Proposal #0105499 U of Rhode Island PI: Kumaresan, Ramdas Many natural and man-made sounds have a time-varying, broad-band spectrum. Although a number of computer processing methods have been developed to analyze such signals, the auditory systems of humans and animals seem to process such signals and make inferences on them much more successfully. What kind of signal analysis underlies this phenomenon? In this research auditory scientists and signal processing engineers collaborate to attempt to answer this question, and, in the process advance the state of the art in computer-based signal analysis.
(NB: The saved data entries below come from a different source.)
(* ===== verification/Crons.v ===== *)
(** * Schedules (core/src/crons.rs)

    The schedules of apps, each mirrored by a job of PostgreSQL's pg_cron that puts a
    message on the queue of [Jobs].  pg_cron is outside the repository: the class
    [PgCron] states what its documentation promises of naming and removing jobs.  A
    transaction is one step; functions of several transactions are given as run with
    nothing in between. *)

From stdpp Require Import base numbers pretty gmap strings sets relations list.
From S2P Require Import Prelude Procs Str Ident Json Perms Roles Authority Delegation Gates DataTypes SqlScan Filters Records Workflow WorkflowExec WorkflowRun Jobs.

(** ** Validation *)

Definition validate_name (name : string) : result RuntimeError unit :=
  ensure (negb (bool_decide (name = EmptyString)) && bool_decide (String.length name ≤ 64)
          && str_forall (λ c, is_ascii_alphanumeric c || bool_decide (c ∈ ["_"; "-"]%char)) name)
    (Ident.Cron ("invalid cron name: '" +:+ name +:+ "'")).
(** [str::parse::<u32>] *)
Definition parse_u32 (s : string) : option Z :=
  match s with
  | String "-" _ => None
  | _ => n ← parse_i64 s; if bool_decide (0 ≤ n < 2 ^ 32)%Z then Some n else None
  end.
Definition schedule_byte (c : ascii) : bool :=
  let n := N_of_ascii c in bool_decide (48 ≤ n ≤ 57)%N || bool_decide (c ∈ [" "; "*"; "/"; "-"; ","; "$"]%char).
Definition validate_schedule (schedule : string) : result RuntimeError unit :=
  match split_whitespace schedule with
  | [amount; "seconds"] =>
      let? n := ok_or (parse_u32 amount) (Ident.Cron ("invalid seconds interval: '" +:+ schedule +:+ "'")) in
      ensure (negb (bool_decide (n < 1)%Z || bool_decide (59 < n)%Z)) (Ident.Cron ("seconds must be 1-59, got: " +:+ pretty n))
  | parts =>
      try? ensure (bool_decide (length parts = 5)) (Ident.Cron ("invalid cron schedule: '" +:+ schedule +:+ "' (expected 5 fields or 'N seconds')")) in
      ensure (str_forall schedule_byte schedule) (Ident.Cron ("invalid characters in cron schedule: '" +:+ schedule +:+ "'"))
  end.
Definition validate_overlap (policy : string) : result RuntimeError unit :=
  ensure (bool_decide (policy ∈ ["skip"; "queue"])) (Ident.Cron ("overlap_policy must be 'skip' or 'queue', got: '" +:+ policy +:+ "'")).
The potential applications of this research include improved feature extraction for sound/speech recognition/classification, separation of overlapping sounds/speech, sound source localization and better understanding of the auditory system. The auditory system, in addition to performing some form of spectral analysis, also extracts temporal modulation information from the acoustic signals. This information is encoded in the timing patterns of the spike trains that originate in the inner ear. In this research, with the help of auditory scientists, the above observations are translated into mathematically tractable signal processing problems. Specifically, the following basic question is explored: how can band-pass signals be represented by timing information only, as opposed to traditional Nyquist-rate amplitude sampling (as in Shannon's sampling theorem)? Recent results by the investigators indicate that the information about the phase and envelope modulations of arbitrary band-pass signals can be represented by certain zero-crossings alone, if appropriate adaptive preprocessing(demodulation) is performed on the signal. Based on these ideas an analysis-synthesis procedures is being developed in which time-varying signals such as speech can be effectively represented by a small number of modulated components using only timing information. The robustness of such procedures will be examined and the analysis-synthesis procedures will be applied to a number of applications mentioned in the above paragraph.